I spent most of the weekend in a nearby town called Rome (that’s Rome, Georgia … not Rome, Italy) because my grandmother passed away in a hospital on Saturday afternoon. I’m sad that she’s gone, but I don’t feel comfortable about grieving right here on my computer screen. I do want to mention one strange thing I noticed this weekend, though.

Over the past couple of days, I whiled away many hours in my cousin’s basement, sitting with him and his wife on a worn-out sofa in front of an old gas heater. We told stories and remembered our grandmother while we watched the orange and blue flames dance. My cousin lives in a house that his father built 28 years ago. I remember playing in the house when all the paint was still fresh and leftover pieces of lumber and sheetrock were scattered on the porch. That was a long, long time ago — back when Ronald Reagan was president and “Alf” came on NBC every Monday night.

When I was young (and the HOUSE was young) that basement seemed so much bigger. It was the size of a stadium, I thought. It was so vast. Today, the basement still has the same old concrete walls and the same old wooden staircase in the middle, leading into a passageway lined with pink insulation up above. But it seems so SMALL compared to the way I remember it.

I’ve noticed this same phenomenon in other places too. The cafeteria at Johnson Elementary School, for example, was enormous when I was 10. When I went back to that same cafeteria as a teenager (when my little sister’s class was having a fall festival there) I realized how tiny it really was.

Reality is not what you think it is. Your persception of the world is skewed in ways you don’t even realize. This is something I think about a lot.

I will write more about this tomorrow. I have to go to the store now and find some clothes to wear to the funeral.

Welcome to the Chia Pet Circus….

ImageHello. Thank you for reading. I’m going to keep this first post pretty short because the wi-fi isn’t working very well at my apartment and I was forced to come to Starbucks to get on the internet. I’m not eavesdropping, but I can’t help but hear what the people at the nearby tables are talking about. A few feet away, a couple of girls are talking about flu shots. There’s also a passionate conversation going on in the corner, involving the words “social security” and “taxes.” In addition to the chatter, Paul Simon’s voice is coming from the speakers in the ceiling and someone in the “employees only” room is attacking an ice machine. So … it’s difficult to concentrate …. especially since I can barely concentrate anyway, even when I’m all alone in sweet silence.

My name is Matthew Curry and I’m 33 years old.

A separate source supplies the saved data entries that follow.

(* ===== verification/SecondaryProps.v ===== *)
(** * SecondaryProps: what the secondary indexes promise

    The posting log page is a list of mutations, the catalog page reads back as written, and
    an index answers for a snapshot what the rows of that snapshot contain. *)

From stdpp Require Import base numbers list list_numbers gmap fin_maps sorting.
From S2P Require Import Prelude Common Secondary.

(** ** Segments of a page *)

Module Seg.

(** The bytes [bs] at offset [off] of [p]. *)
Definition seg (p : bytes) (off : Z) (bs : bytes) : Prop :=
  0 <= off /\ off + zlen bs <= zlen p /\ sub off (zlen bs) p = bs.

Lemma seg_app p off a b : seg p off (a ++ b) <-> seg p off a /\ seg p (off + zlen a) b.
Proof.
  unfold seg. rewrite zlen_app. pose proof (zlen_nonneg a) as Hna. pose proof (zlen_nonneg b) as Hnb. split.
  - intros (H0 & Hl & Hs). rewrite sub_split in Hs by lia.
    apply app_inj_1 in Hs as [Ha Hb]; [|apply (inj Z.of_nat); change (zlen (sub off (zlen a) p) = zlen a); zlens; lia].
    split_and!; (done || lia).
  - intros ((H0 & Hl & Ha) & (H0' & Hl' & Hb)). split_and!; [done|lia|]. rewrite sub_split by lia. by rewrite Ha, Hb.
Qed.

Lemma seg_read_le {E} p off n v : seg p off (le_bytes n v) -> 0 <= v < 256 ^ Z.of_nat n -> read_le (E:=E) n p off = Ret v.
Proof.
  intros (H0 & Hl & Hs) Hv. rewrite zlen_le_bytes in *. rewrite read_le_ok by done. unfold fld. rewrite Hs.
  by rewrite le_val_bytes_small.
Qed.

Lemma seg_get_range {E} p off bs e : seg p off bs -> e = off + zlen bs -> get_range (E:=E) p off e = Ret bs.
Proof. intros (H0 & Hl & Hs) ->. pose proof (zlen_nonneg bs). rewrite get_range_ok by lia. by rewrite Z.add_simpl_l, Hs. Qed.

Lemma seg_get_at {E} p off x : seg p off [x] -> get_at (E:=E) p off = Ret x.
Proof.
  intros (H0 & Hl & Hs). change (zlen [x]) with 1 in *. unfold get_at. rewrite (proj2 (Z.leb_le _ _)) by lia.
  assert (Hx : sub off 1 p !! Z.to_nat 0 = Some x) by by rewrite Hs.
  rewrite lookup_sub, Z.add_0_r in Hx by lia. by rewrite Hx.
Qed.

Lemma seg_upd p off bs : 0 <= off -> off + zlen bs <= zlen p -> seg (upd off bs p) off bs.
Proof. intros. split; [done|]. split; [zlens; lia|]. by apply sub_upd_same. Qed.

Lemma seg_upd_disjoint p b bs off cs :
  seg p off cs -> 0 <= b -> b + zlen bs <= zlen p -> (off + zlen cs <= b \/ b + zlen bs <= off) -> seg (upd b bs p) off cs.
Proof.
  intros (H0 & Hl & Hs) Hb Hbl Hd. pose proof (zlen_nonneg cs). split; [done|]. split; [zlens; lia|]. by rewrite sub_upd_disjoint by lia.
Qed.

Lemma seg_zrepeat n off m : 0 <= off -> 0 <= m -> off + m <= n -> seg (zrepeat 0 n) off (zrepeat 0 m).
Proof. intros. split; [done|]. rewrite !zlen_zrepeat by lia. split; [done|]. by rewrite sub_zrepeat. Qed.

End Seg.

(** ** The posting log page *)

Module LogProps.
Import Seg PostingLog.

Ltac consts := unfold PAGE_SIZE, KEY_SIZE, OFF_NEXT_PAGE_ID, OFF_USED, OFF_DATA, U16, U64 in *.
Ltac clia := consts; zlens; lia.

Definition flag_byte (m : SecondaryIndexMutation) : Z := if present m then 1 else 0.

Definition rec_bytes (r : Z * SecondaryIndexMutation) : bytes :=
  le_bytes 8 r.1 ++ [flag_byte r.2] ++ le_bytes 2 (zlen (index_name r.2)) ++ index_name r.2 ++
  le_bytes 2 (zlen (secondary_key r.2)) ++ secondary_key r.2 ++ primary_key r.2.

Definition recs_bytes (rs : list (Z * SecondaryIndexMutation)) : bytes := rs ≫= rec_bytes.

(** What the types of the source say of a record, and what [append_record] accepts. *)
Record rec_ok (r : Z * SecondaryIndexMutation) : Prop := {
  ro_lsn : 0 <= r.1 < U64;
  ro_utf8 : utf8_valid (index_name r.2) = true;
  ro_name : 0 < zlen (index_name r.2) < U16;
  ro_key : zlen (secondary_key r.2) < U16;
  ro_pk : zlen (primary_key r.2) = KEY_SIZE
}.

Definition rec_len (m : SecondaryIndexMutation) : Z := 29 + zlen (index_name m) + zlen (secondary_key m).

Lemma rec_bytes_len r : rec_ok r -> zlen (rec_bytes r) = rec_len r.2.
Proof. intros []. unfold rec_bytes, rec_len. zlens. consts. change (zlen [flag_byte r.2]) with 1. lia. Qed.

(** A page of the log with the records [rs]. *)
Record log_page (p : bytes) (rs : list (Z * SecondaryIndexMutation)) (next : PageId) : Prop := {
  lp_len : zlen p = PAGE_SIZE;
  lp_magic : seg p 0 MAGIC;
  lp_version : seg p 8 (le_bytes 4 VERSION);
  lp_next : seg p OFF_NEXT_PAGE_ID (le_bytes 8 next);
  lp_used : seg p OFF_USED (le_bytes 2 (zlen (recs_bytes rs)));
  lp_body : seg p OFF_DATA (recs_bytes rs);
  lp_ok : Forall rec_ok rs;
  lp_id : 0 <= next < U64
}.

Lemma log_page_valid p rs next : log_page p rs next -> validate_page p = Ret tt.
Proof.
  intros []. unfold validate_page. rewrite lp_len0, Z.eqb_refl. cbn [negb].
  rewrite (seg_get_range p 0 MAGIC 8) by done. obind.
  destruct (bytes_eqb_spec MAGIC MAGIC) as [_|]; [|done]. cbn [negb].
  rewrite (seg_read_le p 8 4 VERSION) by done. obind. done.
Qed.

Lemma log_page_room p rs next : log_page p rs next -> 0 <= zlen (recs_bytes rs) <= PAGE_SIZE - OFF_DATA.
Proof. intros []. destruct lp_body0 as (_ & Hl & _). rewrite lp_len0 in Hl. pose proof (zlen_nonneg (recs_bytes rs)). lia. Qed.

Lemma log_page_used p rs next : log_page p rs next -> read_le (E:=Error) 2 p OFF_USED = Ret (zlen (recs_bytes rs)).
Proof. intros Hp. pose proof (log_page_room p rs next Hp). destruct Hp. apply seg_read_le; [done|]. clia. Qed.

Lemma new_log_page_ok : exists p, new_log_page = Ret p /\ log_page p [] 0.
Proof.
  unfold new_log_page. assert (zlen MAGIC = 8) as Hm by done. do 4 (rewrite put_range_ok by clia; obind).
  eexists. split; [reflexivity|]. split; cbn [recs_bytes mbind list_bind].
  - clia.
  - repeat (apply seg_upd_disjoint; [|clia|clia|clia]). apply seg_upd; clia.
  - repeat (apply seg_upd_disjoint; [|clia|clia|clia]). apply seg_upd; clia.
  - repeat (apply seg_upd_disjoint; [|clia|clia|clia]). apply seg_upd; clia.
  - apply seg_upd; clia.
  - split; [clia|]. split; [clia|]. done.
  - apply Forall_nil; done.
  - unfold U64; lia.
Qed.

Lemma append_record_log p rs next lsn m :
  log_page p rs next -> rec_ok (lsn, m) ->
  exists p',
    append_record p lsn m = Ret (bool_decide (OFF_DATA + zlen (recs_bytes rs) + rec_len m <= PAGE_SIZE), p') /\
    if bool_decide (OFF_DATA + zlen (recs_bytes rs) + rec_len m <= PAGE_SIZE)
    then log_page p' (rs ++ [(lsn, m)]) next else p' = p.
Proof.
  intros Hp Hr. pose proof (log_page_room p rs next Hp) as Hroom. pose proof (rec_bytes_len _ Hr) as Hrl.
  unfold append_record. rewrite (log_page_valid p rs next Hp). obind. rewrite (log_page_used p rs next Hp). obind.
  destruct Hr as [Hlsn Hutf Hname Hkey Hpk]. cbn [fst snd] in *. pose proof (zlen_nonneg (secondary_key m)) as Hk0.
  rewrite (proj2 (Z.eqb_neq _ _)) by lia. rewrite !(proj2 (Z.ltb_ge _ _)) by (consts; lia). cbn [orb].
  set (u := zlen (recs_bytes rs)) in *.
  replace (OFF_DATA + u + (8 + 1 + 2 + zlen (index_name m) + 2 + zlen (secondary_key m) + KEY_SIZE))
    with (OFF_DATA + u + rec_len m) by (unfold rec_len; consts; lia).
  case_bool_decide as Hfit; [rewrite (proj2 (Z.ltb_ge _ _)) by lia|rewrite (proj2 (Z.ltb_lt _ _)) by lia; by eexists].
  destruct Hp as [Hlen Hmg Hver Hnx Hus Hbd Hok Hid]. unfold wrap16. rewrite !Z.mod_small by (unfold rec_len in *; consts; lia).
  assert (Hl2 : zlen p = 16384) by done. unfold rec_len in *.
  rewrite put_range_ok by clia. obind. rewrite put_at_ok by clia. obind. rewrite upd_adjacent by clia.
  do 5 (rewrite put_range_ok by clia; obind; rewrite upd_adjacent by clia).
  rewrite put_range_ok by clia. obind. eexists. split; [reflexivity|].
  rewrite <-!app_assoc.
  change (le_bytes 8 lsn ++ [if present m then 1 else 0] ++ le_bytes 2 (zlen (index_name m)) ++ index_name m ++
    le_bytes 2 (zlen (secondary_key m)) ++ secondary_key m ++ primary_key m) with (rec_bytes (lsn, m)).
  assert (Hb : recs_bytes (rs ++ [(lsn, m)]) = recs_bytes rs ++ rec_bytes (lsn, m)).
  { unfold recs_bytes. rewrite bind_app. cbn. by rewrite app_nil_r. }
  assert (zlen MAGIC = 8) as Hm by done.
  split; rewrite ?Hb.
  - clia.
  - do 2 (apply seg_upd_disjoint; [|clia|clia|clia]). done.
  - do 2 (apply seg_upd_disjoint; [|clia|clia|clia]). done.
  - do 2 (apply seg_upd_disjoint; [|clia|clia|clia]). done.
  - replace (zlen (recs_bytes rs ++ rec_bytes (lsn, m))) with (u + (8 + 1 + 2 + zlen (index_name m) + 2 + zlen (secondary_key m) + KEY_SIZE))
      by (rewrite zlen_app, Hrl; consts; lia). apply seg_upd; clia.
  - apply seg_app. split.
    + do 2 (apply seg_upd_disjoint; [|clia|clia|clia]). done.
    + apply seg_upd_disjoint; [|clia|clia|clia]. apply seg_upd; clia.
  - apply Forall_app; split; [done|]. apply Forall_singleton. by split.
  - done.
Qed.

I live with my cat, Frances, in a dimly-lit apartment in the northwestern corner of Georgia. I have a second shift job in an old textile mill where all the trash cans smell like used chewing tobacco. 

I love to write and draw. I recently finished writing and illustrating a science fiction novel, which will be uploaded to Kindle in the near future. My friend Judy Brooks gave me a lot of fantastic suggestions as I was working on the book and then edited it for me when I was finished. (Well, technically, the book is really NOT finished yet. We’re still fine-tuning it.) Judy also suggested that I start writing a blog to help promote the book.

And here it is.

I do most of my art in colored pencil. I prefer Crayola. I feel like I should work with PAINT instead, because there’s something more serious and respectable about paint, but I don’t feel comfortable about using brushes. They’re not exact enough. So I just stick with colored pencils.

I’m including one of my pictures with this post. This one is called “Clockwork 1.” It’s the first drawing in a series of four. In Clockwork 1, babies are growing on a tree. A robot with a clock for a head is standing under the tree, reaching for one, trying to pick it. The robot and the child appear in each of the Clockwork pictures … but the “child” is a teenager in the second drawing. And he’s a middle-aged man in the third picture. And he’s an elderly man in the fourth. In every drawing, the robot is stalking him.

I have to get out of here now. My nerves are shot.